By Michael Ortiz, LTY trainee 2016
When looking at the 8-limbed approach of Astanga Yoga, the 1st limb we reach after the moral and ethical code (yama/niyama) is Asana. Although the Asana practice is but briefly mentioned in the Yoga Sutras and even at that it is referring more to the seated posture for meditation, for me this is one of the most important limbs. I say this because without it, I would have never started working so vigilantly on the other 7 limbs and would have never discovered or begun to experience the philosophy, which is yoga. I started doing yoga because I was a runner and I felt it might be able to help me in a couple of ways. I felt it could help me stretch and strengthen my muscles and would help me mentally when I was on long runs. Both were true, but I got so much more that I anticipated. This being said it is the “physical or asana” portion of the practice that drew me in and kept me coming back for the first couple of years. The more I practiced, the more I started connecting my body with my breath, then my mind and the yoga started penetrating deeper within me. By the end of my 2nd year practicing yoga, I stopped running completely because it was taking time away from me doing yoga and I felt it was becoming an impediment to me progressing in my asana practice. Running is very tough on the body over time and it gives you very tight hips, which is counterintuitive to the yoga practice. Slowly over time the asana practice has helped me to heal the damage that running and my former lifestyle in general has done to my body. I also started to really notice a correlation between the food I was putting in my body and the way I felt during my asana practice. Overtime this has completely changed the way that I eat and has made me so much more mindful about what I am putting into my body.

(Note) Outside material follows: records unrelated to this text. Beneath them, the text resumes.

(** Reading [this.context.<field>]; a TypeError when [this.context] is
    undefined. *)
Definition this_context : Method GenericPluginContext :=
  this <- get ;;
  match context this with
  | Some c => ret c
  | None => throw (TypeError "Cannot read properties of undefined")
  end.

Definition newTool (w : World) (c : ToolClass) (ps : ToolParams) : Method HederaTool :=
  call (NewTool c ps)
       (built (failNewTool w c ps) {| tool_class := c; tool_params := ps |}).

(** [private initializeTools(): void] *)
Definition initializeTools (w : World) : Method unit :=
  this <- get ;;
  match stateManager this with
  | None => throw (Error "StateManager must be initialized before creating tools")
  | Some sm =>
      ctx <- this_context ;;
      match config_hederaKit ctx with
      | None => throw (Error "HederaKit not found in context config")
      | Some hederaKit =>
          hcs10Builder <-
            call (NewHCS10Builder hederaKit sm)
                 (built (failNewHCS10Builder w hederaKit sm)
                        {| builder_hederaKit := hederaKit;
                           builder_stateManager := sm |}) ;;
          let params (lg : Logger) :=
            {| p_hederaKit := hederaKit;
               p_hcs10Builder := hcs10Builder;
               p_logger := lg |} in
          c1 <- this_context ;; t1 <- newTool w RegisterAgentTool (params (logger c1)) ;;
          c2 <- this_context ;; t2 <- newTool w FindRegistrationsTool (params (logger c2)) ;;
          c3 <- this_context ;; t3 <- newTool w RetrieveProfileTool (params (logger c3)) ;;
          c4 <- this_context ;; t4 <- newTool w InitiateConnectionTool (params (logger c4)) ;;
          c5 <- this_context ;; t5 <- newTool w ListConnectionsTool (params (logger c5)) ;;
          c6 <- this_context ;; t6 <- newTool w SendMessageToConnectionTool (params (logger c6)) ;;
          c7 <- this_context ;; t7 <- newTool w CheckMessagesTool (params (logger c7)) ;;
          c8 <- this_context ;; t8 <- newTool w ConnectionMonitorTool (params (logger c8)) ;;
          c9 <- this_context ;; t9 <- newTool w ManageConnectionRequestsTool (params (logger c9)) ;;
          c10 <- this_context ;; t10 <- newTool w AcceptConnectionRequestTool (params (logger c10)) ;;
          c11 <- this_context ;; t11 <- newTool w ListUnapprovedConnectionRequestsTool (params (logger c11)) ;;
          modify (set_tools [t1; t2; t3; t4; t5; t6; t7; t8; t9; t10; t11])
      end
  end.

Definition msg_no_kit : string :=
  "HederaKit not found in context. OpenConvAI tools will not be available.".
Definition msg_initialized : string :=
  "OpenConvAI Standards Agent Kit Plugin initialized successfully".
Definition msg_failed : string := "Failed to initialize OpenConvAI plugin:".
Definition msg_cleaned_up : string :=
  "OpenConvAI Standards Agent Kit Plugin cleaned up".

(** [override async initialize(context: GenericPluginContext): Promise<void>] *)
Definition initialize (w : World) (ctx : GenericPluginContext) : Method unit :=
  super_initialize ctx ;;;
  match config_hederaKit ctx with
  | None =>
      c <- this_context ;;
      call (LoggerWarn (logger c) msg_no_kit) (Normal tt)
  | Some hederaKit =>
      try_catch
        (sm <- match ctx_stateManager ctx with
               | Some s => ret s
               | None => call NewOpenConvaiState (Normal OpenConvaiState)
               end ;;
         modify (set_stateManager (Some sm)) ;;;
         initializeTools w ;;;
         c <- this_context ;;
         call (LoggerInfo (logger c) msg_initialized) (Normal tt))
        (fun error =>
           c <- this_context ;;
           call (LoggerError (logger c) msg_failed error) (Normal tt))
  end.

(** [getTools(): HederaTool[]] *)
Definition getTools (p : Plugin) : list HederaTool := tools p.

(** [getStateManager(): IStateManager | undefined] *)
Definition getStateManager (p : Plugin) : option IStateManager := stateManager p.

(** [override async cleanup(): Promise<void>] *)
Definition cleanup : Method unit :=
  modify (set_tools []) ;;;
  modify (set_stateManager None) ;;;
  this <- get ;;
  match context this with
  | Some c => call (LoggerInfo (logger c) msg_cleaned_up) (Normal tt)
  | None => ret tt
  end.

End OpenConvAIPlugin.

(* ===================================================================== *)
(** ** src/StandardsKit.ts, the revision with fifteen options             *)
(* ===================================================================== *)

Module StandardsKit.
Local Open Scope js_scope.

(** Plugin objects, by reference: an instance of this package's
    [OpenConvAIPlugin], or any other [BasePlugin] of the host runtime. *)
Inductive BasePlugin : Type :=
| OpenConvAIPluginRef (ref : nat)
| HostPluginRef (ref : nat).

(** [interface StandardsKitOptions].  An optional field that was not supplied
    (is undefined) is [None]; [accountId] and [privateKey] are required by
    the interface but read defensively by [initialize], so they may be
    absent too.  [mirrorNodeConfig] is an object, given by its properties. *)
Record StandardsKitOptions : Type := {
  accountId : option string;
  privateKey : option string;
  network : option string;
  openAIApiKey : string;
  openAIModelName : option string;
  verbose : option bool;
  operationalMode : option string;
  userAccountId : option string;
  customSystemMessagePreamble : option string;
  customSystemMessagePostamble : option string;
  additionalPlugins : option (list BasePlugin);
  opt_stateManager : option IStateManager;
  scheduleUserTransactionsInBytesMode : option bool;
  mirrorNodeConfig : option (list (string * JsVal));
  disableLogging : option bool
}.

(** Results of the two key parsers of [PrivateKey]. *)
Inductive Curve : Type := ECDSA | ED25519.
Record PrivateKey : Type := { curve : Curve; parsedFrom : string }.

(** [new ServerSigner(accountId, privateKeyInstance, network)] *)
Record ServerSigner : Type := {
  signer_accountId : string;
  signer_key : PrivateKey;
  signer_network : string
}.

(** A property of the agent configuration object: a plain value, or the
    nested [pluginConfig] with its [plugins] and [appConfig.stateManager]. *)
Inductive ConfigValue : Type :=
| Val (v : JsVal)
| PluginConfig (plugins : list BasePlugin) (appConfig_stateManager : IStateManager).

(** [HederaConversationalAgentConfig], as the object literal lists its own
    properties. *)
Definition HederaConversationalAgentConfig : Type := list (string * ConfigValue).

Fixpoint field (k : string) (cfg : HederaConversationalAgentConfig) : option ConfigValue :=
  match cfg with
  | [] => None
  | (k', v) :: rest => if k' =? k then Some v else field k rest
  end.


(** [...(x !== undefined && { k: x })] *)
Definition spread_if_defined (k : string) (x : option JsVal) : HederaConversationalAgentConfig :=
  match x with
  | Some v => [(k, Val v)]
  | None => []
  end.

(** The value of a possibly-undefined variable. *)
Definition js_string (x : option string) : JsVal :=
  match x with
  | Some s => JStr s
  | None => JUndefined
  end.

(** [new HederaConversationalAgent(serverSigner, agentConfig)] *)
Record HederaConversationalAgent : Type := {
  agent_signer : ServerSigner;
  agent_config : HederaConversationalAgentConfig
}.

Inductive ChatRole : Type := human | ai.
Record ChatMessage : Type := { type : ChatRole; content : string }.

(** [AgentResponse] is produced and consumed by the host runtime only. *)
Definition AgentResponse : Type := JsVal.

(** The fields of a [StandardsKit]. *)
Record Kit : Type := {
  conversationalAgent : option HederaConversationalAgent;
  plugin : BasePlugin;
  stateManager : IStateManager;
  options : StandardsKitOptions
}.

Definition set_conversationalAgent (a : HederaConversationalAgent) (k : Kit) : Kit :=
  {| conversationalAgent := Some a;
     plugin := plugin k;
     stateManager := stateManager k;
     options := options k |}.

(** [constructor(options: StandardsKitOptions)]; [ref] is the reference of
    the [new OpenConvAIPlugin()] it allocates. *)
Definition new (opts : StandardsKitOptions) (ref : nat) : Kit :=
  {| conversationalAgent := None;
     plugin := OpenConvAIPluginRef ref;
     stateManager := match opt_stateManager opts with
                     | Some sm => sm
                     | None => OpenConvaiState
                     end;
     options := opts |}.

(** Calls the kit makes. *)
Inductive Event : Type :=
| NewHederaMirrorNode (network : string)
| RequestAccount (network accountId : string)
| FromStringECDSA (privateKey : string)
| FromStringED25519 (privateKey : string)
| NewServerSigner (signer : ServerSigner)
| GetAllHederaCorePlugins
| NewHederaConversationalAgent (signer : ServerSigner) (cfg : HederaConversationalAgentConfig)
| AgentInitialize (agent : HederaConversationalAgent)
| AgentProcessMessage (agent : HederaConversationalAgent) (message : string)
                      (chatHistory : list ChatMessage)
| LoggerError (message : string) (error : JsError).

(** What the collaborators answer.  The mirror node resolves with a record or
    rejects; a key parser throws on a string that is not a key of its curve;
    the host agent's [initialize] and [processMessage] resolve or reject.  The
    constructors and [getAllHederaCorePlugins] only build objects. *)
Record World : Type := {
  requestAccount : string -> string -> Completion JsVal;
  failFromStringECDSA : string -> option JsError;
  failFromStringED25519 : string -> option JsError;
  getAllHederaCorePlugins : list BasePlugin;
  agentInitialize : HederaConversationalAgent -> Completion unit;
  agentProcessMessage :
    HederaConversationalAgent -> string -> list ChatMessage -> Completion AgentResponse
}.

Definition Method := M Kit Event.

Definition msg_required : string := "Account ID and private key are required".
Definition msg_not_initialized : string :=
  "StandardsKit not initialized. Call initialize() first.".
Definition msg_failed : string := "Failed to initialize StandardsKit:".

(** [x] when [!x] is false: a supplied, non-empty string. *)
Definition if_truthy (x : option string) : option string :=
  match x with
  | Some s => if s =? "" then None else Some s
  | None => None
  end.

(** [keyType?.toLowerCase()?.includes(needle)], as a condition.  A value
    without a [toLowerCase] method makes the call a TypeError (the message
    is the engine's). *)
Definition lowerCaseIncludes (keyType : JsVal) (needle : string) : Completion bool :=
  match keyType with
  | JUndefined | JNull => Normal false
  | JStr s => Normal (includes (toLowerCase s) needle)
  | _ => Throw (TypeError "keyType?.toLowerCase is not a function")
  end.

Definition nl : string := String (ascii_of_nat 10) EmptyString.
Definition dq : string := String (ascii_of_nat 34) EmptyString.
(** A load in which the backend answers the active query with one row and
    the archived query with an error object. *)
Definition load_archived_error : LoadOracle :=
  mkLoadOracle 1700000000000 network_up true 0
    (mkReply Responds (Resolved (Some [example_row "a1" false]) None))
    (mkReply Responds (Resolved None (Some "permission denied for table consents")))
    1700000000400 true true 1700000000500.

(** The same load with the archived query aborted by its 60 s timer. *)
Definition load_archived_timeout : LoadOracle :=
  mkLoadOracle 1700000000000 network_up true 0
    (mkReply Responds (Resolved (Some [example_row "a1" false]) None))
    (mkReply (FetchFails abort_error) (Rejected abort_error))
    1700000060400 true true 1700000060500.

(** A load with the network down. *)
Definition load_network_down : LoadOracle :=
  mkLoadOracle 1700000000000 network_down true (1 # 2)
    (mkReply Responds (Resolved None None))
    (mkReply Responds (Resolved None None))
    1700000000400 true true 1700000000500.

(** One active record, shown and cached by a load at 1700000000000, and a
    connectivity check that succeeded at 1700000095000. *)
Definition app_one_active : App :=
  mkApp
    (set_lastConnectionStatus (mkConnectionStatus true 1700000095000)
       (cacheData true CONSENT_CACHE_KEY [example_consentimiento "a1"]
          CONSENT_CACHE_TTL 1700000000000 empty_lib))
    (setLoading_ui false
       (setConsentimientos_ui [example_consentimiento "a1"] initial_provider)).

(** An archive call at 1700000100000 whose RPC is aborted by its 40 s
    timer. *)
Definition archive_rpc_timeout : ArchiveOracle :=
  mkArchiveOracle 1700000100000 network_up 1700000100300 true true
    (mkReply (FetchFails abort_error) (Rejected abort_error))
    1700000140300 network_down.

(** A create call at 1700000100000 with the network down. *)
Definition add_network_down : AddOracle :=
  mkAddOracle 1700000100000 network_down "TCF-AAAAA-BBBBB"
    "2023-11-14T22:15:00.000Z"
    (mkReply (FetchFails (mkJsError "TypeError" "Failed to fetch"))
       (Resolved None (Some "TypeError: Failed to fetch")))
    (mkReply (FetchFails (mkJsError "TypeError" "Failed to fetch"))
       (Resolved None (Some "TypeError: Failed to fetch")))
    1700000100500 true 1700000100600 network_down.

(** A store holding the list [1; 2] under ["k"] in both tiers. *)
Definition lib_with_entry : Lib (list Z) :=
  cacheData true "k" [1; 2] 60 0 empty_lib.

(** ** The rest of [lib/supabase.ts] *)

Section LibraryRest.

Context {T : Type} `{JsData T}.

(** The module after the page is loaded again: [lastConnectionStatus] and
    [dataCache] are back at their initialisers, [localStorage] persists
    (the request log, a ghost field, goes on). *)
Definition page_reload (l : Lib T) : Lib T :=
  mkLib (mkConnectionStatus false 0) ∅ (localStorage l) (requests l).

(** [clearCache()]: the memory tier is emptied and every key of
    [localStorage] that starts with ['cache_'] is removed. *)
Definition clearCache (l : Lib T) : Lib T :=
  set_localStorage
    (filter (fun kv => String.prefix "cache_" (fst kv) = false) (localStorage l))
    (set_dataCache ∅ l).

End LibraryRest.

(** The URLs [checkInternetConnection] gets to: all up to the first that
    answers. *)
Fixpoint tried_urls (ok : string -> bool) (urls : list string) : list string :=
  match urls with
  | [] => []
  | url :: rest => url :: (if ok url then [] else tried_urls ok rest)
  end.

(** The requests logged after [l] are at most [n] probes. *)
Definition at_most_probes {T : Type} (n : nat) (l l' : Lib T) : Prop :=
  exists added : list Request,
    requests l' = (added ++ requests l)%list
    /\ forallb is_probe added = true
    /\ (length added <= n)%nat.

(** The monitor is locked when offline mode holds and the remembered status
    is "disconnected". *)
Definition locked {T : Type} (l : Lib T) : Prop :=
  isOfflineMode l = true /\ isConnected (lastConnectionStatus l) = false.

(** ** The rest of the provider module *)







(** The initial values of the two [useState] cells that read the cache
    ([getCachedData(…) || []]) and of the others, at the first render. *)
Definition provider_at_mount (now : Z) (l : Lib (list Consentimiento))
    : Provider * Lib (list Consentimiento) :=
  let '(cachedConsents, l1) := getCachedData CONSENT_CACHE_KEY now l in
  let '(cachedArchived, l2) := getCachedData ARCHIVED_CONSENT_CACHE_KEY now l1 in
  (mkProvider (default [] cachedConsents) (default [] cachedArchived)
     true false 0 None false [] 0,
   l2).

(** *** Statistics: the fields of [getEstadisticas()] that do not go through
    the date library *)

(** [totalFormularios], [menoresEdad], [mayoresEdad] *)
Definition totalFormularios (p : Provider) : Z :=
  Z.of_nat (length (consentimientos p)).

Definition menoresEdad (p : Provider) : Z :=
  Z.of_nat (length (List.filter (fun c => edad (cliente c) <? 18)
                      (consentimientos p))).

Definition mayoresEdad (p : Provider) : Z :=
  totalFormularios p - menoresEdad p.

(** A [Map<string, number>], as the list of its entries in insertion
    order. *)
Definition JsMap : Type := list (string * Z).

(** [Map.prototype.get] *)
Fixpoint map_get (k : string) (m : JsMap) : option Z :=
  match m with
  | [] => None
  | (k', v) :: rest => if String.eqb k' k then Some v else map_get k rest
  end.

(** [Map.prototype.set]: an existing key keeps its place. *)
Fixpoint map_set (k : string) (v : Z) (m : JsMap) : JsMap :=
  match m with
  | [] => [(k, v)]
  | (k', v') :: rest =>
      if String.eqb k' k then (k, v) :: rest else (k', v') :: map_set k v rest
  end.

(** The [forEach] that fills [artistasMap]. *)
Definition artistasMap (cs : list Consentimiento) : JsMap :=
  fold_left
    (fun m c =>
       let artista := artistaSeleccionado c in
       if String.eqb artista "" then m
       else map_set artista (default 0 (map_get artista m) + 1) m)
    cs [].

(** [EstadisticaArtista] *)
Record EstadisticaArtista := mkEstadisticaArtista {
  artista_nombre : string;
  totalClientes : Z
}.

(** [Array.prototype.sort((a, b) => b.totalClientes - a.totalClientes)]:
    the sort is stable, so its result is the one of this insertion sort,
    which puts an element before the later elements that compare equal. *)
Fixpoint insert_desc (x : EstadisticaArtista) (l : list EstadisticaArtista)
    : list EstadisticaArtista :=
  match l with
  | [] => [x]
  | y :: rest =>
      if totalClientes x <? totalClientes y then y :: insert_desc x rest
      else x :: y :: rest
  end.

Definition sort_desc (l : list EstadisticaArtista) : list EstadisticaArtista :=
  fold_right insert_desc [] l.

(** [artistasStats] *)
Definition artistasStats (p : Provider) : list EstadisticaArtista :=
  sort_desc
    (map (fun kv => mkEstadisticaArtista (fst kv) (snd kv))
       (artistasMap (consentimientos p))).

(** How many records of [cs] name the artist [k]. *)
Definition clients_of (k : string) (cs : list Consentimiento) : Z :=
  Z.of_nat (length (List.filter
                      (fun c => String.eqb (artistaSeleccionado c) k) cs)).

(** ** [ErrorMessageSupabase]: [formatLastAttempt] *)

(** [formatLastAttempt()], with [lastConnectionAttempt] and the current
    instant in milliseconds. *)
Definition formatLastAttempt (lastAttempt : option Z) (now : Z) : string :=
  match lastAttempt with
  | None => "Sin intentos previos"
  | Some t =>
      let diff := now - t in
      if diff <? 60000 then "hace menos de un minuto"
      else if diff <? 3600000 then
        let minutes := diff / 60000 in
        "hace " ++ pretty minutes ++ " "
        ++ (if minutes =? 1 then "minuto" else "minutos")
      else
        let hours := diff / 3600000 in
        "hace " ++ pretty hours ++ " "
        ++ (if hours =? 1 then "hora" else "horas")
  end.

(** The active fetch fails; [e] is the error that leaves the outer [try]. *)
Definition active_fetch_fails (r : Reply (list Row)) (e : JsError) : Prop :=
  (exists d m, outcome r = Resolved d (Some m)
      /\ e = Error ("Error al cargar consentimientos activos: " ++ m))
  \/ (exists e0, outcome r = Rejected e0
        /\ e = if String.eqb (name e0) "AbortError"
               then Error "Tiempo de espera agotado al cargar consentimientos activos."
               else e0).

(** A load in which both queries are answered, with one row each. *)
Definition load_both_answered : LoadOracle :=
  mkLoadOracle 1700000000000 network_up true 0
    (mkReply Responds (Resolved (Some [example_row "a1" false]) None))
    (mkReply Responds (Resolved (Some [example_row "z9" true]) None))
    1700000000400 true true 1700000000500.

(** A load in which the active query is aborted by its 60 s timer. *)
Definition load_active_timeout : LoadOracle :=
  mkLoadOracle 1700000000000 network_up true 0
    (mkReply (FetchFails abort_error) (Rejected abort_error))
    (mkReply Responds (Resolved (Some [example_row "z9" true]) None))
    1700000060400 true true 1700000060500.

I decided to take a teacher training in order to learn more and go deeper into my asana practice and to my surprise I was introduced to the vast philosophy of yoga and was immediately captivated. The more I learned, the more I wanted to learn and this only deepened my asana practice, and gave it real meaning. It turned this physical practice, which I already loved into this moving meditation or spiritual experience. The physical practice is still such an important part of my life and daily sadhana, but instead of just being exercise that keeps me in shape it grounds me and connects me to the divine. Over 5 years in now I feel like I have grown so much, but realize I am just beginning to scratch the surface of what is a lifelong journey and practice. This is why I feel the asana practice is so important, because without it I feel I wouldn’t be the person I am today.